Russland verschiebt die Vernichtung Tausender Tonnen Chemiewaffen wegen knapper Kassen um bis zu drei Jahre. Der international vereinbarte Endtermin April 2012 könne nicht eingehalten werden, teilte das Außenministerium in Moskau morgen nach Angaben der Agentur Interfax mit. Bisher wurden etwa 19.500 Tonnen giftiger Substanzen und damit etwa die Hälfte der russischen Chemiewaffen zerstört.
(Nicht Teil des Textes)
Lemma flih_service_safe_witness : exists n, flih_reach 16 TFM_FLIH_TEST_CASE_2 example_start n
    (foldl (flih_move 16 TFM_FLIH_TEST_CASE_2) example_start example_moves) /\
  f_pc (foldl (flih_move 16 TFM_FLIH_TEST_CASE_2) example_start example_moves) <> Panicked.
Proof.
  destruct (flih_run_reach (SIG := 16) TFM_FLIH_TEST_CASE_2 example_moves example_start 0 example_start (flih_start _ _ _)) as (n & Hn & H).
  exists n. split; [exact H|]. cbn [length example_moves replicate app] in Hn.
  apply (flih_service_safe (IL := ref_irq_laws) TFM_FLIH_TEST_CASE_2 example_start n _ (or_intror eq_refl) (conj eq_refl eq_refl) H). lia.
Defined.

(** Two interrupts and two steps, again and again. *)
Definition example_fair : list bool := concat (replicate 25 [true; true; false; false]).

Lemma example_fair_ok : fair 3 example_fair.
Proof. apply fairb_fair; [cbn; lia | by vm_compute]. Qed.

Lemma flih_service_completes_witness :
  f_pc (foldl (flih_move 16 TFM_FLIH_TEST_CASE_1) (mkFlih Dispatch 0x200 7 off) example_fair) = Replied PSA_SUCCESS.
Proof.
  apply (flih_service_completes (IL := ref_irq_laws) TFM_FLIH_TEST_CASE_1 (mkFlih Dispatch 0x200 7 off) 0
    (mkFlih Dispatch 0x200 7 off) 3 example_fair (or_introl eq_refl) (conj eq_refl eq_refl) (flih_start _ _ _) ltac:(lia)
    example_fair_ok); vm_compute; (done || lia).
Defined.

Lemma slih_service_correct_witness :
  (foldl (slih_move 16 TFM_SLIH_TEST_CASE_1) (SDispatch, off) example_fair).1 = SReplied PSA_SUCCESS.
Proof.
  destruct (slih_service_correct (IL := ref_irq_laws) off (SDispatch, off) 3 example_fair eq_refl (slih_start _ _ _)) as (_ & _ & H).
  apply H; [lia | exact example_fair_ok | vm_compute; lia].
Defined.
End reference_platform.
Definition psa_fwu_s_tests : list (test_t W) :=
  [TEST tfm_fwu_test_common_001 "TFM_S_FWU_TEST_1001" "Functionity test.";
   TEST tfm_fwu_test_common_002 "TFM_S_FWU_TEST_1002" "Boundary test with invalid arguments.";
   TEST tfm_fwu_test_common_003 "TFM_S_FWU_TEST_1003" "Boundary test with not supported components.";
   TEST tfm_fwu_test_common_004 "TFM_S_FWU_TEST_1004" "Component state management test."] ++
  (if 1 <? MCUBOOT_IMAGE_NUMBER then
     [TEST tfm_fwu_test_common_005 "TFM_S_FWU_TEST_1005" "Dependency pass in multiple components case."] ++
     (if 1 <? FWU_COMPONENT_NUMBER then
        [TEST tfm_fwu_test_common_006 "TFM_S_FWU_TEST_1006" "Update two components which depends on each other."] else [])
   else []) ++
  (if TFM_FWU_TEST_REQUEST_REBOOT then [TEST tfm_fwu_test_common_007 "TFM_S_FWU_TEST_1007" "Reboot interface"] else []).

Definition register_testsuite_s_psa_fwu_interface : TESTSUITE_REG W :=
  register "PSA firmware update interface tests(TFM_S_FWU_TEST_1XXX)" psa_fwu_s_tests.
End tests.
(* ===== verification/FwuProofs.v ===== *)
(** * The firmware update suites pass

    Over every service that meets the laws; and a service on which the suites
    are evaluated. *)

From S2P Require Import Prelude LogRaw TestFramework TestProg Fwu FwuTests FwuRef FwuRules.
Local Open Scope Z_scope.

Section images.
  Variables hdr s ns : Z.
  Hypotheses (Hhdr : 28 <= hdr < 2 ^ 16) (Hs : 0 <= s < 2 ^ 32) (Hns : 0 <= ns < 2 ^ 32).

Definition any_version : psa_fwu_image_version_t := mkVersion 0 0 0 0.
Definition version_for_test : psa_fwu_image_version_t := mkVersion 9 9 9 0.

(** The image of tests 001 and 004 asks for some non-secure image. *)
Lemma zero_requires img :
  requires (test_image (hdr + s) (header_test_image_version_zero hdr s) tlv_dep_version_zero img) = [(1, any_version)].
Proof.
  destruct (header_sizes hdr s) as (Hh & Hsz & _); [lia | done |].
  rewrite (test_image_requires _ _ _ _ 123); [reflexivity | reflexivity | lia | | reflexivity | reflexivity | done].
  exact (f_equal2 Z.add Hh Hsz).
Qed.

(** The images of tests 005 and 006. *)
Lemma secure_image_version area img :
  image_version (test_image (hdr + s) (header_test_image_version_not_zero hdr s) area img) = version_for_test.
Proof. rewrite test_image_version by (reflexivity || lia). reflexivity. Qed.

Lemma secure_requires img :
  requires (test_image (hdr + s) (header_test_image_version_not_zero hdr s) tlv_data_secure_image img) = [(1, any_version)].
Proof.
  destruct (header_sizes hdr s) as (Hh & Hsz & _); [lia | done |].
  rewrite (test_image_requires _ _ _ _ 123); [reflexivity | reflexivity | lia | | reflexivity | reflexivity | done].
  exact (f_equal2 Z.add Hh Hsz).
Qed.
(** ** Errors of the tracker client *)

Lemma loadTasks_idle forceReload r saved w :
  isLoading (tm w) = false →
  loadTasks forceReload r saved w
  = match r with
    | SearchErr message =>
        ((loadTasks_searched r saved (loadTasks_enter forceReload w).1).1,
         Fulfilled)
    | SearchOk _ =>
        ((loadTasks_saved
            (loadTasks_searched r saved (loadTasks_enter forceReload w).1).1).1,
         Fulfilled)
    end.
Proof.
  intros Hidle. unfold loadTasks, loadTasks_enter. rewrite Hidle.
  destruct r; reflexivity.
Qed.

(** C9: the promise of [loadTasks] is fulfilled whatever [searchTasks]
    settles with and whether or not a fetch was in flight; no segment of it
    ends by an exception; and the message of a tracker error ends up in the
    error element instead. *)
Theorem loadTasks_always_fulfills (forceReload : bool) (r : SearchResult)
  (saved : bool) (w : World) :
  (loadTasks forceReload r saved w).2 = Fulfilled ∧
  (∀ message, (loadTasks_enter forceReload w).2 ≠ Return (Throw message)) ∧
  (∀ a message, (loadTasks_resume a r saved w).2 ≠ Return (Throw message)) ∧
  (let w' := (loadTasks forceReload r saved w).1 in
   if isLoading (tm w) then w' = w
   else match r with
        | SearchErr message =>
            errorMessage_text (dom w') = message ∧
            errorMessage_hidden (dom w') = false
        | SearchOk _ => errorMessage_hidden (dom w') = true
        end).
Proof.
  split_and!.
  - unfold loadTasks, loadTasks_enter.
    destruct (isLoading (tm w)); [done|]. by destruct r.
  - intros message. unfold loadTasks_enter. by destruct (isLoading (tm w)).
  - intros [] message; [by destruct r|done].
  - cbv zeta. destruct (isLoading (tm w)) eqn:Hl.
    + unfold loadTasks. by rewrite loadTasks_enter_busy.
    + rewrite loadTasks_idle by done. unfold loadTasks_enter. rewrite Hl.
      destruct r; simpl; [|done].
      unfold renderTasks; simpl. by repeat case_decide.
Qed.

Lemma searchTasks_401 jiraUrl r :
  jiraUrl ≠ "" → status r = 401 →
  searchTasks jiraUrl (inr r)
  = SearchErr "Not authenticated. Please log in to JIRA first.".
Proof.
  intros Hurl Hst. unfold searchTasks, truthy.
  rewrite bool_decide_true by done. simpl.
  unfold searchTasks_response, ok. rewrite Hst. reflexivity.
Qed.
(** C8 (amended): of two requests to analyse the failures of a run, made
    one after the other, at most one calls the Analyzer.  When the first has analysed
    the failures, it has called the Analyzer once for each failure not
    analysed before (and not at all with a key that is not valid) and has
    set the flag of the run; the second then finds the flag set, leaves the
    store and the record of calls as they are, and answers with the stored
    analyses, which on a run not analysed before are the analyses of the
    first request in their five stored fields. *)
Theorem enrichment_calls_analyzer_once
  (rid uid : Z) (key1 key2 : key_setup) (model : llm) (w : world) :
  let first := analyze_failures rid uid key1 model w in
  let second := analyze_failures rid uid key2 model (snd first) in
  (calls (snd first) = calls w \/ snd second = snd first)
  /\ (forall result analyses1,
        fst first = Analyzed result -> analyses result = Some analyses1 ->
        (exists run, runs (snd first) !! rid = Some run /\ agent2_called run = true)
        /\ calls (snd first)
           = (calls w ++ match key1 with
                         | KeyValid =>
                             map failure_data_of
                               (List.filter (unanalyzed rid) (failures w))
                         | _ => []
                         end)%list
        /\ snd second = snd first
        /\ fst second
           = Cached (map cached_entry
                       (List.filter (of_run rid) (failures (snd first))))
        /\ ((forall f, In f (failures w) -> run_id f = rid -> root_cause f = PNone) ->
            fst second = Cached (map stored_view analyses1))).
Proof.
  intros first second.
  destruct (request_outcome rid uid key1 model w) as [[Hw Hnone]|(run & Hout)].
  - fold first in Hw, Hnone. split; [left; now rewrite Hw|].
    intros result a H Ha. exfalso. exact (Hnone result a H Ha).
  - cbv zeta in Hout. fold first in Hout.
    destruct Hout as (Hrun & Hu & Hne & Hfirst).
    set (valid := match key1 with KeyValid => true | _ => false end) in *.
    set (selected := List.filter (unanalyzed rid) (failures w)) in *.
    destruct (batch_spec valid model selected (calls w)) as [Hlog Hall].
    cbv zeta in Hlog, Hall.
    set (batch := analyze_failures_batch valid model (calls w)
                    (map failure_data_of selected)) in *.
    set (run' := {| user_id := user_id run; agent2_called := true |}) in *.
    assert (Hrun' : runs (snd first) !! rid = Some run').
    { rewrite Hfirst. cbn [snd runs]. apply lookup_insert_eq. }
    assert (Hne' : List.filter (of_run rid) (failures (snd first)) <> []).
    { rewrite Hfirst. cbn [snd failures]. intros Hnil. apply Hne.
      apply length_zero_iff_nil. apply length_zero_iff_nil in Hnil.
      rewrite <- Hnil. apply filter_length_by_run.
      symmetry. apply store_analyses_runs. }
    destruct (flag_set_answers_from_store rid uid key2 model (snd first) run'
                Hrun' eq_refl) as [Hsame Hcached].
    fold second in Hsame, Hcached.
    specialize (Hcached Hu Hne').
    split; [right; exact Hsame|].
    intros result analyses1 Hres Ha.
    rewrite Hfirst in Hres. cbn [fst] in Hres. injection Hres as <-.
    cbn [analyses] in Ha. injection Ha as <-.
    split; [exists run'; split; [exact Hrun'|reflexivity]|].
    split.
    { rewrite Hfirst. cbn [snd calls]. rewrite Hlog. unfold valid.
      destruct key1; reflexivity. }
    split; [exact Hsame|]. split; [exact Hcached|].
    intros Hfresh. rewrite Hcached. f_equal.
    rewrite Hfirst. cbn [snd failures].
    apply stored_rows_are_the_analyses; assumption.
Qed.
Definition call_kind (c : AllocatorCall) : EventType :=
  match c with
  | Allocate _ _ => ALLOCATE
  | Free _ _ => FREE
  end.

Definition call_ptr (c : AllocatorCall) : Z :=
  match c with
  | Allocate p _ | Free p _ => p
  end.

(** The signed size that the allocator reports: the size of an allocation,
    and minus the size released by a free. *)
Definition call_alloc_size (c : AllocatorCall) : Z :=
  match c with
  | Allocate _ n => n
  | Free _ n => - n
  end.

(** An allocation has a size that is not negative; a free releases at least
    one byte. *)
Definition call_ok (c : AllocatorCall) : Prop :=
  match c with
  | Allocate _ n => 0 <= n
  | Free _ n => 0 < n
  end.

(** One allocator callback: the call, the running totals and the device
    that the allocator passes, and the surroundings in which it runs. *)
Record Callback : Type := mkCallback {
  cb_call : AllocatorCall;
  cb_total_allocated : Z;
  cb_total_reserved : Z;
  cb_device : Device;
  cb_context : Context
}.

(** Modelled from the spec: the allocator's notification (section 6),
    invoked on every allocate and free: the reporting callback runs once
    for every live registration, on the collector of the thread. *)
Definition notify (sys : System) (cb : Callback) : System :=
  {| collector :=
       fold_left
         (fun this _ =>
            reportMemoryUsage (cb_context cb) this
              (call_ptr (cb_call cb)) (call_alloc_size (cb_call cb))
              (cb_total_allocated cb) (cb_total_reserved cb) (cb_device cb))
         (registrations (allocator sys)) (collector sys);
     allocator := allocator sys |}.

(** The event that one registration records for a callback. *)
Definition recorded (cb : Callback) : MemoryObserverEvent :=
  recorded_event (cb_context cb) (call_ptr (cb_call cb))
    (call_alloc_size (cb_call cb)).

(** An observation session: enable, the callbacks in order, disable. *)
Definition session (sys : System) (cbs : list Callback)
  : result (list MemoryObserverEvent * System) :=
  disableMemoryObserver (fold_left notify cbs (enableMemoryObserver sys)).

(** The operations on the system, and the states they lead to. *)
Inductive Operation : Type :=
| Enable
| Disable
| Notify (cb : Callback).

Definition run (sys : System) (op : Operation) : result System :=
  match op with
  | Enable => Ok (enableMemoryObserver sys)
  | Disable => r <- disableMemoryObserver sys ;; Ok (snd r)
  | Notify cb => Ok (notify sys cb)
  end.

Inductive reachable : System -> Prop :=
| reachable_init : reachable System_init
| reachable_run sys op sys' :
    reachable sys -> run sys op = Ok sys' -> reachable sys'.

(** The invariant of the reachable states: handles are positive, an enabled
    observer has its one registration live, and a disabled one has none and
    an empty log. *)
Definition consistent (sys : System) : Prop :=
  0 < next_handle (allocator sys) /\
  if hasCallbackHandle (collector sys)
  then registrations (allocator sys) = [callbackHandle (collector sys)]
  else registrations (allocator sys) = [] /\ events (collector sys) = [].

(** What [operator<<] writes for a [MemoryEvent], up to the final line
    feed. *)
Definition memory_line (rhs : MemoryEvent) : string :=
  ("MEMORY_EVENT: type: "
   ++ (if EventType_eqb (type rhs) ALLOCATE then "ALLOCATE" else "FREE")
   ++ ", ts: " ++ string_of_Z (ts rhs)
   ++ ", size: " ++ string_of_Z (size rhs)
   ++ ", addr: " ++ string_of_Z (addr rhs))%string.

(** Running a sequence of operations, stopping at the first error. *)
Fixpoint run_all (sys : System) (ops : list Operation) : result System :=
  match ops with
  | [] => Ok sys
  | op :: rest => sys' <- run sys op ;; run_all sys' rest
  end.

(** The event [e] is the record of the callback [cb]: a memory event of the
    kind of the call, for its address, stamped with the clock of the
    callback. *)
Definition records (cb : Callback) (e : MemoryObserverEvent) : Prop :=
  event_type e = MEMORY_EVENT /\
  type (mem_event e) = call_kind (cb_call cb) /\
  addr (mem_event e) = call_ptr (cb_call cb) /\
  ts (mem_event e) = clock_us (cb_context cb).

(** The event [e] is what the log holds for the callback [cb]: a memory
    event for the address of the call, stamped with the clock of the
    callback, and of the kind of the call unless the call is a free of no
    bytes. *)
Definition logged (cb : Callback) (e : MemoryObserverEvent) : Prop :=
  event_type e = MEMORY_EVENT /\
  addr (mem_event e) = call_ptr (cb_call cb) /\
  ts (mem_event e) = clock_us (cb_context cb) /\
  (call_ok (cb_call cb) -> type (mem_event e) = call_kind (cb_call cb)).

(** The event [e] carries the frame in which the callback [cb] ran: that
    very frame and node when there is one, and none when there is none. *)
Definition correlated (cb : Callback) (e : MemoryObserverEvent) : Prop :=
  (forall id, current_frame (cb_context cb) = Some id ->
              frame_node_id (mem_event e) = Some id) /\
  (current_frame (cb_context cb) = None ->
   frame_node_id (mem_event e) = None).

(** * Properties of the event model *)

(** ** Rendering *)

Lemma dump_returns (this : MemoryEvent) (out : ostream) (include_st : bool) :
  exists out', dump this out include_st = Ok out'.
Proof.
  unfold dump, schema.
  destruct (frame_node_id this) as [id|]; cbn [has_value value bind].
  - destruct (maybeSchema (node id)) as [s|]; cbn [has_value bind];
      destruct include_st, (stack_trace this);
      cbn [has_value value bind andb]; eexists; reflexivity.
  - destruct include_st, (stack_trace this);
      cbn [has_value value bind andb]; eexists; reflexivity.
Qed.
(** [sum(l)] for a list of integers. *)
Definition sum (l : list Z) : Z := foldr Z.add 0 l.

(** Problem 3:
<<
    multiples_loop = []
    for i in range(1,21):
        multiples_loop.append(3*i)
>>
    with the multiplier [3] and the count [20] as arguments. *)
Definition multiples_loop (m n : Z) : list Z :=
  foldl (λ acc i, acc ++ [m * i]) [] (range 1 (n + 1)).

(** Problem 4: [multiples = [7*i for i in range(1,21)]]. *)
Definition multiples (m n : Z) : list Z :=
  (λ i, m * i) <$> range 1 (n + 1).

(** More advanced problem 3: one iteration of
<<
    for word in sample_words:
        if word in my_dict.keys():
            my_dict[word]=my_dict[word]+1
        else:
            my_dict[word]=1
>> *)
Definition my_dict_step (my_dict : gmap string Z) (word : string) : gmap string Z :=
  match my_dict !! word with
  | Some n => <[word := n + 1]> my_dict
  | None => <[word := 1]> my_dict
  end.

(** The whole loop, started from [my_dict={}]. *)
Definition my_dict_loop (words : list string) : gmap string Z :=
  foldl my_dict_step ∅ words.

(** Number of occurrences of [w] in [l]. *)
Definition occurrences (w : string) (l : list string) : Z :=
  Z.of_nat (length (filter (λ x, x = w) l)).

Definition sample_words : list string :=
  ["apple"; "banana"; "apple"; "computer"; "computer";
   "programming"; "language"; "Obama"; "Bush"; "Trump";
   "Eisenhower"; "president"; "president"; "president";
   "president"; "dog"; "dog"; "cat"; "duck"; "duck"; "goose";
   "baseball"; "basketball"; "football"; "hockey"; "soccer";
   "sports"; "lebron"; "james"; "darius"; "garland"].

(** More advanced problem 4: the state of
<<
    position = 0
    for i in steps:
        print(position)
        position = position + i
>>
    is the current [position] and the lines printed so far. *)
Definition position_step (st : Z * list Z) (i : Z) : Z * list Z :=
  (st.1 + i, st.2 ++ [st.1]).

Definition position_init : Z * list Z := (0, []).

(** State at the start of iteration [k] (after [k] elements were consumed). *)
Definition position_at (steps : list Z) (k : nat) : Z * list Z :=
  foldl position_step position_init (take k steps).

(** State when the loop has terminated. *)
Definition position_loop (steps : list Z) : Z * list Z :=
  foldl position_step position_init steps.

Definition steps : list Z :=
  [-1;1;1;-1;-1;1;1;1;-1;-1;-1;-1;-1;1;-1;1;-1;1;1;1;-1;-1;1;1;-1;-1].

End Loops.

(** ** The notebook kernel

    The cells of one notebook run one after the other in one kernel and
    share its state (the variable namespace, and for some notebooks a heap
    of mutable objects or a file system). A cell is a computation on that
    state which may print, may raise, and may end in an expression whose
    value is displayed as [Out[n]]. What was assigned before an exception
    stays assigned. *)

Module Kernel.

Inductive exn :=
| NameError (name : string)
| IndexError
| KeyError (key : string)
| TypeError
| ZeroDivisionError
| OverflowError
| AttributeError (name : string)
| FileNotFoundError (path : string)
| IsADirectoryError (path : string)
| ArrowInvalid (path : string).

(** A computation on a state [S] printing values of type [O]. *)
Definition M (S O A : Type) : Type := S → S * list O * (exn + A).

Section monad.
Context {S O : Type}.

Definition ret {A} (a : A) : M S O A := λ s, (s, [], inr a).

Definition bind {A B} (m : M S O A) (f : A → M S O B) : M S O B :=
  λ s, match m s with
       | (s', out, inl e) => (s', out, inl e)
       | (s', out, inr a) =>
           match f a s' with (s'', out', r) => (s'', out ++ out', r) end
       end.

Definition raise {A} (e : exn) : M S O A := λ s, (s, [], inl e).

Definition print (o : O) : M S O () := λ s, (s, [o], inr ()).

Definition modify (f : S → S) : M S O () := λ s, (f s, [], inr ()).

(** Reading the name [name], bound when the field [proj] is [Some _]. *)
Definition read {A} (name : string) (proj : S → option A) : M S O A :=
  λ s, match proj s with
       | Some v => (s, [], inr v)
       | None => (s, [], inl (NameError name))
       end.

(** [for x in xs: body x] *)
Fixpoint for_ {A} (xs : list A) (body : A → M S O ()) : M S O () :=
  match xs with
  | [] => ret ()
  | x :: xs => bind (body x) (λ _, for_ xs body)
  end.

(** A code cell; its value is the last expression's, if it ends in one. *)
Definition cell : Type := M S O (option O).

Record outcome := Outcome {
  stdout : list O;
  out : option O;
  error : option exn
}.

(** The outcome of a cell that prints nothing and does not raise. *)
Definition quiet (v : option O) : outcome := Outcome [] v None.

Definition run_cell (c : cell) (s : S) : S * outcome :=
  match c s with
  | (s', printed, inl e) => (s', Outcome printed None (Some e))
  | (s', printed, inr v) => (s', Outcome printed v None)
  end.

(** Running the cells in order; the kernel goes on after a cell that
    raised, as the recorded execution counts show. *)
Fixpoint run_all (cells : list cell) (s : S) : S * list outcome :=
  match cells with
  | [] => (s, [])
  | c :: cells =>
      let '(s', o) := run_cell c s in
      let '(s'', os) := run_all cells s' in
      (s'', o :: os)
  end.

(** The kernel state in which the cell number [n] (from 0) starts. *)
Definition state_before (cells : list cell) (n : nat) (s : S) : S :=
  (run_all (take n cells) s).1.

(** The property that the specification states of the cells, "each cell
    is a standalone demonstration with no shared runtime state": a cell
    gives in the fresh kernel the outcome that it gives after the cells
    before it. *)
Definition standalone (cells : list cell) (fresh : S) : Prop :=
  ∀ k c, cells !! k = Some c →
    (run_cell c fresh).2 = (run_cell c (state_before cells k fresh)).2.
Russland hatte von der Sowjetunion das mit etwa 40.000 Tonnen weltweit größte Arsenal an Chemiewaffen geerbt, das mit ausländischer Finanzhilfe beseitigt werden soll. Moskau habe die Unterzeichner der Chemiewaffenkonvention über die Verzögerung informiert, hieß es. Bereits Anfang 2009 hatte die Behörde für die Lagerung und Vernichtung von Chemiewaffen gewarnt, die Zerstörung könne sich aufgrund des Sparzwangs in Russland möglicherweise deutlich verschieben.

Die USA räumten bereits ein, dass sie den international vereinbarten Zeitplan vermutlich ebenfalls nicht einhalten können.